TOGO: LA LIBÉRATION DE L’AFRIQUE FRANÇAFRICAINE COMMENCE PAR L’ANÉANTISSEMENT DU COUP D’ÉTAT MILITARO-CLANIQUE ET DE LA MONARCHIE DE GNANGSSIBÉ II
(Communiqués 14/02/2005)

L’Action du Tchad pour l’Unité et le Socialisme (ACTUS) exprime sa solidarité fraternelle et militante au peuple du Togo martyrisé pendant 38 ans par le dictateur Général-Président Etienne Gnassingbé Eyadéma.

Le décès le 05.02.2005 de l’une des pièces maîtresses de la Françafrique, le Général-Président Etienne Gnassingbé, l’une des dictatures les plus terrifiantes du pré-carré français, est une nouvelle qui ne suscite aucune compassion chez les peuples africains de la Françafrique victimes eux-aussi, des crimes contre l’humanité institutionnalisés par ces petites créatures et clones de la Françafrique.
Les émotions, la compassion n’émanent que des prébendiers, des thuriféraires du régime et évidemment des géniteurs de ce système mafieux et colonialiste.

Les déclarations du Président Chirac dès l’annonce de ce décès : « …un ami personnel », « …un ami de la France » sont une insulte à la mémoire collective des milliers de victimes assassinées par le Général-Président Etienne Gnassingbé en 38 ans de règne absolu.
Les crimes du Général-Président Gnassingbé, sont régulièrement stigmatisés par tous les rapports des ONG des Droits de l’Homme (AI, FIDH, LTDH…). À titre d’exemple, la lecture du
rapport sur les Droits de l’Homme au Togo de 1975 à 2000 sur le site
http://www.letogolais.com/article.html?nid=18) est plus qu’édifiante.
La tentative d’élimination de l’opposant Gilchrist Olympio, en mai 1992 , le récent enlèvement par les forces de l’ordre de l’étudiant Oumolou, leader des étudiants de l’Université de Lomé, jusqu’à ce jour introuvable, le cas du beau-frère du Général-Président Etienne Gnassingbé, Gaston Charles Gnehou, dégradé, évincé de l’armée, blessé et achevé sur son lit d’hôpital en août 1977, des opposants embarqués dans des avions et jetés en pleine mer…, sont autant de preuves qui traduisent la cruauté inégalée du Général-Président Etienne Gnassingbé, grand ami du Président Chirac et de la France, berceau des Droits de l’Homme et du Siècle des Lumières. Quel paradoxe !
Une telle amitié entre la France et le Général-Président Gnassingbé ne peut que jeter de l’opprobre et du discrédit sur les acteurs et auteurs de cette relation mafieuse et criminelle.

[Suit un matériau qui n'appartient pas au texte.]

(* ===== verification/InstructionTypes.v ===== *)
(** * The instructions on register types ([verifier/method_verifier.cc])

    The cases of the [switch] in [MethodVerifier::CodeFlowVerifyInstruction] that need no more
    than the register line and the cache of types: moves, returns, constants, monitors, array
    accesses, comparisons, branches and arithmetic, in the groups of [Interpreter].  [opts] are
    the options of [RegisterLine]; [None] is an access outside the line, a failed [CHECK], or
    an opcode of another group. *)
From stdpp Require Import list gmap fin_maps.
From S2P Require Import Prelude.
From S2P Require Import Runtime.
From S2P Require Import Descriptors.
From S2P Require Import MirrorClass.
From S2P Require Import RegType.
From S2P Require Import RegisterLine.
From S2P Require Import DexInstruction.
Local Open Scope Z_scope.

Section Instructions.
Context {CL : ClassLinker} (opts : Options).
(** [need_precise_constants_], [GetClassLoader()] and [work_insn_idx_]. *)
Context (need_precise_constants_ : bool) (loader work_insn_idx_ : Z).

(** The value is an [int32_t]. *)
Definition DetermineCat1Constant (value : Z) (precise : bool) : RegTypeCache ->
    option (RegTypeCache * RegType) :=
  if precise then FromCat1Const value true
  else if value <? -32768 then IntConstant
  else if value <? -128 then ShortConstant
  else if value <? 0 then ByteConstant
  else if value =? 0 then (fun c => Some (c, Zero))
  else if value =? 1 then (fun c => Some (c, One))
  else if value <? 128 then PosByteConstant
  else if value <? 32768 then PosShortConstant
  else if value <? 65536 then CharConstant
  else IntConstant.

(** [NOP] and the moves.  A data table begins with a [NOP] whose operand is not 0. *)
Definition VerifyMove (c : Code) (inst : Instruction) : Flow () :=
  match c with
  | NOP => if negb (VRegA_10x inst =? 0) then Fail opts VERIFY_ERROR_BAD_CLASS_HARD else mret ()
  | MOVE => CopyRegister1 opts (VRegA_12x inst) (VRegB_12x inst) kTypeCategory1nr
  | MOVE_FROM16 => CopyRegister1 opts (VRegA_22x inst) (VRegB_22x inst) kTypeCategory1nr
  | MOVE_16 => CopyRegister1 opts (VRegA_32x inst) (VRegB_32x inst) kTypeCategory1nr
  | MOVE_WIDE => CopyRegister2 opts (VRegA_12x inst) (VRegB_12x inst)
  | MOVE_WIDE_FROM16 => CopyRegister2 opts (VRegA_22x inst) (VRegB_22x inst)
  | MOVE_WIDE_16 => CopyRegister2 opts (VRegA_32x inst) (VRegB_32x inst)
  | MOVE_OBJECT => CopyRegister1 opts (VRegA_12x inst) (VRegB_12x inst) kTypeCategoryRef
  | MOVE_OBJECT_FROM16 => CopyRegister1 opts (VRegA_22x inst) (VRegB_22x inst) kTypeCategoryRef
  | MOVE_OBJECT_16 => CopyRegister1 opts (VRegA_32x inst) (VRegB_32x inst) kTypeCategoryRef
  | MOVE_RESULT => CopyResultRegister1 opts (VRegA_11x inst) false
  | MOVE_RESULT_WIDE => CopyResultRegister2 opts (VRegA_11x inst)
  | MOVE_RESULT_OBJECT => CopyResultRegister1 opts (VRegA_11x inst) true
  | _ => undefined
  end.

La désignation à la hussarde de son fils Faure Gnassingbé par le Chef d’Etat-Major de l’Armée nationale ou plutôt familiale et clanique deux heures après l’annonce du décès, suivie par une révision de la constitution le 06.07.2004 par l’Assembleé nationale dominée par le RPT (Parti du Président défunt) destituant ainsi son Président légitime, le Professeur Fambaré Nachaba, témoignent si besoin en était, de la stratégie digne des officines de la Françafrique de ce coup d’état militaire héréditaire ou le couronnement du Prince Faure .
La déclaration d’un haut responsable du quai d’Orsay «Nous préférons montrer la voie de sortie plutôt que d’agiter le bâton » ou celle-ci qui se contentait d’appeler timidement le nouveau pouvoir togolais au «respect de la Constitution», en pratiquant la diplomatie discrète et obscure de la Françafrique qui a fait des milliers de victimes dans le pré-carré.
Cet atermoiement de la France face à sa responsabilité historique de géniteur de cette terrifiante créature et de la longévité de la dictature Eyadémayenne, ne serait-il pas là un test et/ou une période de latence, qui permettrait de choisir et d’imposer le meilleur pion qui prendra la relève françafricaine au Togo?
Après les émotions et condamnations hypocrites passives et anesthésiantes, les auteurs de ce coup minutieusement préparé, comptent sur le pourrissement de la situation, la lassitude de la population pour pouvoir maintenir le statut quo ou « la normalisation françafricaine ».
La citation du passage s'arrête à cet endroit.